An older man is shouting in the ER.
He’s yanking off monitors, confused, yelling for his wife.
The team looks to you. “Psych consult?”
You don’t have hours. You need to decide—now.
▸ Is this delirium?
▸ What labs are worth running?
▸ Do I give haloperidol—or will that make it worse?
I pulled up the APA Practice Guideline for Delirium, hoping for clarity.
What I found was 80 pages of carefully hedged prose and methodological rigor.
It's not that it's wrong.
It's just that none of it tells you what to do when a delirious patient is climbing out of bed.
That’s the central tension.
Practice guidelines aim for academic rigor, methodological transparency, and thorough literature review.
But clinicians are looking for pattern recognition and fast decisions—especially in high-stakes moments.

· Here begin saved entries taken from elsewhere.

Inductive ChannelError :=
| Io (e : io_error)
| FrameErr (e : FrameError)
| TooLarge (n : Z).

(** A stream program with a [Result]; [?] stops it. *)
Definition chan (A : Type) : Type := proc (res ChannelError A).
#[export] Instance chan_ret : MRet chan := λ A a, Done (Ok a).
#[export] Instance chan_bind : MBind chan := λ A B f p,
  proc_bind_def (λ r : res ChannelError A,
    match r with Ok a => f a | Err e => Done (Err e) | Panic => Done Panic end) p.
(** [match p.await { .. }] *)
Definition match_result {A B} (f : res ChannelError A → chan B) (p : chan A) : chan B :=
  proc_bind_def f p.
Definition fail {A} (e : ChannelError) : chan A := Done (Err e).

Definition write_all (bs : bytes) : chan () :=
  WriteAll bs (λ r, match r with None => Done (Ok ()) | Some e => Done (Err (Io e)) end).
Definition read_exact (n : nat) : chan bytes :=
  ReadExact n (λ r, match r with inl bs => Done (Ok bs) | inr e => Done (Err (Io e)) end).

(** ** Framed I/O (channel.rs) *)

Definition write_frame (f : Frame) : chan () :=
  let body := Frame.encode f in
  _ ← write_all (to_be_bytes 4 (Z.of_nat (length body)));
  write_all body.

Definition read_frame : chan Frame :=
  len_buf ← read_exact 4;
  let len := from_be_unsigned len_buf in
  if MAX_MESSAGE_SIZE + 1 <? len then fail (TooLarge len) else
  body ← read_exact (Z.to_nat len);
  match Frame.decode body with
  | Ok f => mret f
  | Err e => fail (FrameErr e)
  | Panic => Done Panic
  end.

(** [if f.kind != kind { return Err(..UnknownType(f.kind as u8)) }] *)
Definition expect (kind : MessageType.t) (f : Frame) : chan () :=
  if bool_decide (Frame.kind f = kind) then mret ()
  else fail (FrameErr (UnknownType (MessageType.as_u8 (Frame.kind f)))).

Definition accept_handshake (our_hello : bytes) : chan bytes :=
  peer ← read_frame;
  _ ← expect MessageType.P2pHello peer;
  _ ← write_frame (Frame.mk MessageType.P2pHello our_hello);
  mret (Frame.payload peer).
(* ===== verification/Peers.v ===== *)
(** * Node discovery and the peer set
      (crates/p2p/src/lib.rs, peer.rs, discovery.rs, discovery_codec.rs, discovery_service.rs)

    The Kademlia metric and routing table, the discovery datagrams and their codec, the peer
    manager, and the discovery service as transitions of its table, peer set and outgoing
    datagrams. *)

From stdpp Require Import gmap strings pretty numbers fin_maps prelude sorting.
From S2P Require Import Prelude.
Open Scope Z_scope.

(** ** Peers (lib.rs, peer.rs) *)

Definition DEFAULT_P2P_PORT : Z := 18888.

Record PeerAddr := mk_peer_addr { host : string; port : Z }.
#[export] Instance PeerAddr_eq_dec : EqDecision PeerAddr.
Proof. solve_decision. Defined.

Module PeerInfo.
Record t := mk { addr : PeerAddr; head : Z; last_seen : Z }.
#[global] Instance eta : Eta t := λ p, mk (addr p) (head p) (last_seen p).
End PeerInfo.
Abbreviation PeerInfo := PeerInfo.t.

(** [HashMap] iteration visits every entry once, in an order that is not specified. *)
Class MapIter := map_values : gmap string PeerInfo → list PeerInfo.
Class MapIterLaws `{MapIter} := map_values_perm : ∀ m, map_values m ≡ₚ (map_to_list m).*2.

Module PeerManager.
Abbreviation t := (gmap string PeerInfo).

Definition new : t := ∅.
Definition key (a : PeerAddr) : string := host a +:+ ":" +:+ pretty (port a).
Definition len (pm : t) : nat := size pm.
Definition is_empty (pm : t) : bool := bool_decide (size pm = 0%nat).
Definition upsert (a : PeerAddr) (head now : Z) (pm : t) : t :=
  <[key a := PeerInfo.mk a head now]> pm.
Definition update_head (a : PeerAddr) (h now : Z) (pm : t) : t :=
  match pm !! key a with
  | Some p => <[key a := p <| PeerInfo.head := h |> <| PeerInfo.last_seen := now |>]> pm
  | None => pm
  end.
Definition remove (a : PeerAddr) (pm : t) : t * bool :=
  (delete (key a) pm, bool_decide (is_Some (pm !! key a))).

(** [max_by_key] keeps the later of two equal maxima. *)
Definition max_by_head (best : option PeerInfo) (p : PeerInfo) : option PeerInfo :=
  match best with
  | Some b => if PeerInfo.head b <=? PeerInfo.head p then Some p else Some b
  | None => Some p
  end.
Definition best_sync_target `{MapIter} (our_head : Z) (pm : t) : option PeerInfo :=
  foldl max_by_head None (filter (λ p, our_head < PeerInfo.head p) (map_values pm)).
Definition addr_list `{MapIter} (pm : t) : list PeerAddr := PeerInfo.addr <$> map_values pm.
Definition prune_older_than (cutoff : Z) (pm : t) : t * nat :=
  let pm' := filter (λ kv, cutoff ≤ PeerInfo.last_seen kv.2) pm in
  (pm', (size pm - size pm')%nat).
End PeerManager.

That’s why we’re sharing a 3-page fact sheet instead.
It was written by Dr. Rehan Aziz as part of his excellent Geriatric Psychiatry Fact Book.
It doesn’t review 20 references.
It reminds you that WORLD backwards is often more revealing of delirium than a full cognitive screen.
That a BUN/creatinine >20 might be your only clue to dehydration.
That QTc >500 means skip haloperidol and consider divalproex.
The APA’s guideline devotes over 10 pages to its development process.
Dr. Aziz uses 3 to walk you through what actually works—step by step.
There’s a place for both.
But let’s be honest: most of us have 30 seconds, not 30 pages.
And we need answers, not ambiguity.
The moment a guideline loses clinical utility, it becomes an academic artifact.
Do you find official guidelines clinically useful?What’s one you actually rely on in the heat of a clinical moment?